Strengthening exercises for the knee are also useful for many people. These should be done under the supervision of a physician or physical therapist.

Other therapies include ice, anti inflammatory medicines, and occasionally steroid injections. Glucosamine and chondroitin supplements may be helpful. A word of caution... make sure the preparation you buy is pure and contains what the label says it does. The supplement industry is unregulated... so buyer beware!

Injections of the knee with viscosupplements - lubricants- are particularly useful for many patients. Special braces may help to unload the part of the joint that is affected.

Arthroscopic techniques may be beneficial in special circumstances. Occasionally, a surgical procedure called an osteotomy, where a wedge of bone is removed from the tibia to "even things out," may be recommended. Joint replacement surgery is required for end stage knee arthritis.

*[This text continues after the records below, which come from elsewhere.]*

Lemma append_nil_r (a : string) : (a +:+ "" = a)%string.
Proof.
  induction a as [|x a IH]; [reflexivity|]. rewrite append_cons, IH. reflexivity.
Qed.

Lemma length_append (a b : string) :
  String.length (a +:+ b) = (String.length a + String.length b)%nat.
Proof.
  induction a as [|x a IH]; [reflexivity|]. rewrite append_cons. simpl. rewrite IH.
  reflexivity.
Qed.

Lemma substring_all (a : string) : substring 0 (String.length a) a = a.
Proof. induction a as [|x a IH]; [reflexivity|]. simpl. rewrite IH. reflexivity. Qed.

Lemma substring_append_l (a b : string) : substring 0 (String.length a) (a +:+ b) = a.
Proof.
  induction a as [|x a IH].
  - destruct b; reflexivity.
  - rewrite append_cons. simpl. rewrite IH. reflexivity.
Qed.

Lemma substring_append_r (a b : string) :
  substring (String.length a) (String.length b) (a +:+ b) = b.
Proof.
  induction a as [|x a IH]; [apply substring_all|].
  rewrite append_cons. simpl. exact IH.
Qed.

Lemma TrimSuffix_append (a suffix : string) : TrimSuffix (a +:+ suffix) suffix = a.
Proof.
  unfold TrimSuffix, HasSuffix. rewrite length_append.
  replace (String.length a + String.length suffix - String.length suffix)%nat
    with (String.length a) by lia.
  rewrite substring_append_r, String.eqb_refl, substring_append_l.
  destruct (Nat.leb_spec (String.length suffix) (String.length a + String.length suffix));
    [reflexivity|lia].
Qed.

Lemma printedLines_app (a b : list string) :
  printedLines (a ++ b) = (printedLines a +:+ printedLines b)%string.
Proof.
  induction a as [|p a IH]; [reflexivity|].
  simpl. rewrite IH, !append_assoc. reflexivity.
Qed.

Lemma scanOutcome_nil (folders : list string) (out : string) :
  scanOutcome folders [] None out = (Returned folders, out).
Proof. unfold scanOutcome. simpl. rewrite app_nil_r, append_nil_r. reflexivity. Qed.

Lemma rangeFiles_app (scan : list string -> string -> Dir -> Scan (list string))
    (folder : string) (pre post : list FileInfo) (folders : list string) (out : string) :
  rangeFiles scan folder (pre ++ post) folders out =
    match rangeFiles scan folder pre folders out with
    | (Returned folders', out') => rangeFiles scan folder post folders' out'
    | (Fatal err, out') => (Fatal err, out')
    end.
Proof.
  revert folders out. induction pre as [|[name|name below] pre IH]; intros folders out.
  - reflexivity.
  - apply IH.
  - cbn [app rangeFiles]. destruct (String.eqb name ".git"); [apply IH|].
    destruct (_ || _); [apply IH|].
    destruct (scan _ _ below out) as [[folders'|err] out']; [apply IH|reflexivity].
Qed.

(* induction over a folder and all the folders below it *)
Lemma Dir_induction (P : Dir -> Prop) :
  (forall err, P (Unreadable err)) ->
  (forall files,
     Forall (fun file => match file with File _ => True | Folder _ below => P below end) files ->
     P (Listing files)) ->
  forall dir, P dir.
Proof.
  intros Hu Hl. fix IH 1. intros [err|files]; [apply Hu|].
  apply Hl. induction files as [|[name|name below] files IHfiles]; constructor;
    [exact I|exact IHfiles|apply IH|exact IHfiles].
Qed.

Lemma scanGitFolders_outcome (dir : Dir) (folder : string) :
  exists (found : list string) (fatal : option string),
    forall (folders : list string) (out : string),
      scanGitFolders folders folder dir out = scanOutcome folders found fatal out.
Proof.
  revert folder. induction dir as [err|files IH] using Dir_induction; intros folder.
  - exists [], (Some err). intros folders out. unfold scanOutcome. simpl.
    rewrite append_nil_r. reflexivity.
  - cbn [scanGitFolders]. generalize (TrimSuffix folder "/"). clear folder. intros folder.
    induction IH as [|[name|name below] files Hbelow _ IHfiles].
    + exists [], None. intros folders out. rewrite scanOutcome_nil. reflexivity.
    + exact IHfiles.
    + destruct IHfiles as [found [fatal Hrest]]. cbn [rangeFiles].
      destruct (String.eqb name ".git").
      { exists (TrimSuffix (folder +:+ "/" +:+ name) "/.git" :: found), fatal.
        intros folders out. rewrite Hrest.
        unfold scanOutcome. cbn [printedLines].
        rewrite <- app_assoc, !append_assoc. reflexivity. }
      destruct (_ || _); [exists found, fatal; exact Hrest|].
      destruct (Hbelow (folder +:+ "/" +:+ name)) as [found' [[err|] Hsub]].
      * exists found', (Some err). intros folders out. rewrite Hsub. reflexivity.
      * exists (found' ++ found), fatal. intros folders out. rewrite Hsub.
        unfold scanOutcome at 1. rewrite Hrest. unfold scanOutcome.
        rewrite printedLines_app, app_assoc, !append_assoc. reflexivity.
Qed.

(** X5: what a scan finds, and whether log.Fatal ends it, depends on the
    folder alone: the list handed in comes back with the found paths added
    at its end, and every found path is printed on a line of its own, those
    found before a fatal error included. *)
Theorem scanGitFolders_appends_found (dir : Dir) (folder : string) :
  exists (found : list string) (fatal : option string),
    forall (folders : list string) (out : string),
      scanGitFolders folders folder dir out =
        (match fatal with
         | None => Returned (folders ++ found)
         | Some err => Fatal err
         end, out +:+ printedLines found).
Proof. exact (scanGitFolders_outcome dir folder). Qed.

(** X6: a folder named vendor or node_modules is passed over whatever it
    holds: the scan goes as if it were not there, also when it cannot be
    read or holds repositories. *)
Theorem scanGitFolders_skips_vendor (folders : list string) (folder : string)
    (pre post : list FileInfo) (below : Dir) (out : string) :
  scanGitFolders folders folder (Listing (pre ++ Folder "vendor" below :: post)) out =
    scanGitFolders folders folder (Listing (pre ++ post)) out /\
  scanGitFolders folders folder (Listing (pre ++ Folder "node_modules" below :: post)) out =
    scanGitFolders folders folder (Listing (pre ++ post)) out.
Proof.
  cbn [scanGitFolders]. rewrite !rangeFiles_app.
  split; destruct (rangeFiles _ _ pre folders out) as [[folders'|err] out']; reflexivity.
Qed.

(** X7: an entry that is no directory is passed over, whatever its name: a
    .git that is a file (as in a linked checkout) marks no repository. *)
Theorem scanGitFolders_ignores_files (folders : list string) (folder : string)
    (pre post : list FileInfo) (name : string) (out : string) :
  scanGitFolders folders folder (Listing (pre ++ File name :: post)) out =
    scanGitFolders folders folder (Listing (pre ++ post)) out.
Proof.
  cbn [scanGitFolders]. rewrite !rangeFiles_app.
  destruct (rangeFiles _ _ pre folders out) as [[folders'|err] out']; reflexivity.
Qed.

Research is being done to develop medicines that will slow down the rate of cartilage loss. Targets for these new therapies include the destructive enzymes and/or cytokines that degrade cartilage. It is hoped that by inhibiting these enzymes and cytokines and by boosting the ability of cartilage to repair itself, that therapies designed to actually reverse osteoarthritis may be created. These are referred to as disease-modifying osteoarthritis drugs or "DMOADs." Genetic markers may identify high risk patients who need more aggressive therapies.

Newer compounds that are injected into the knee and provide healing as well as lubrication are also being developed. And finally, less invasive surgical techniques are also being looked at. Recent technological advances in "mini" knee replacement look very promising.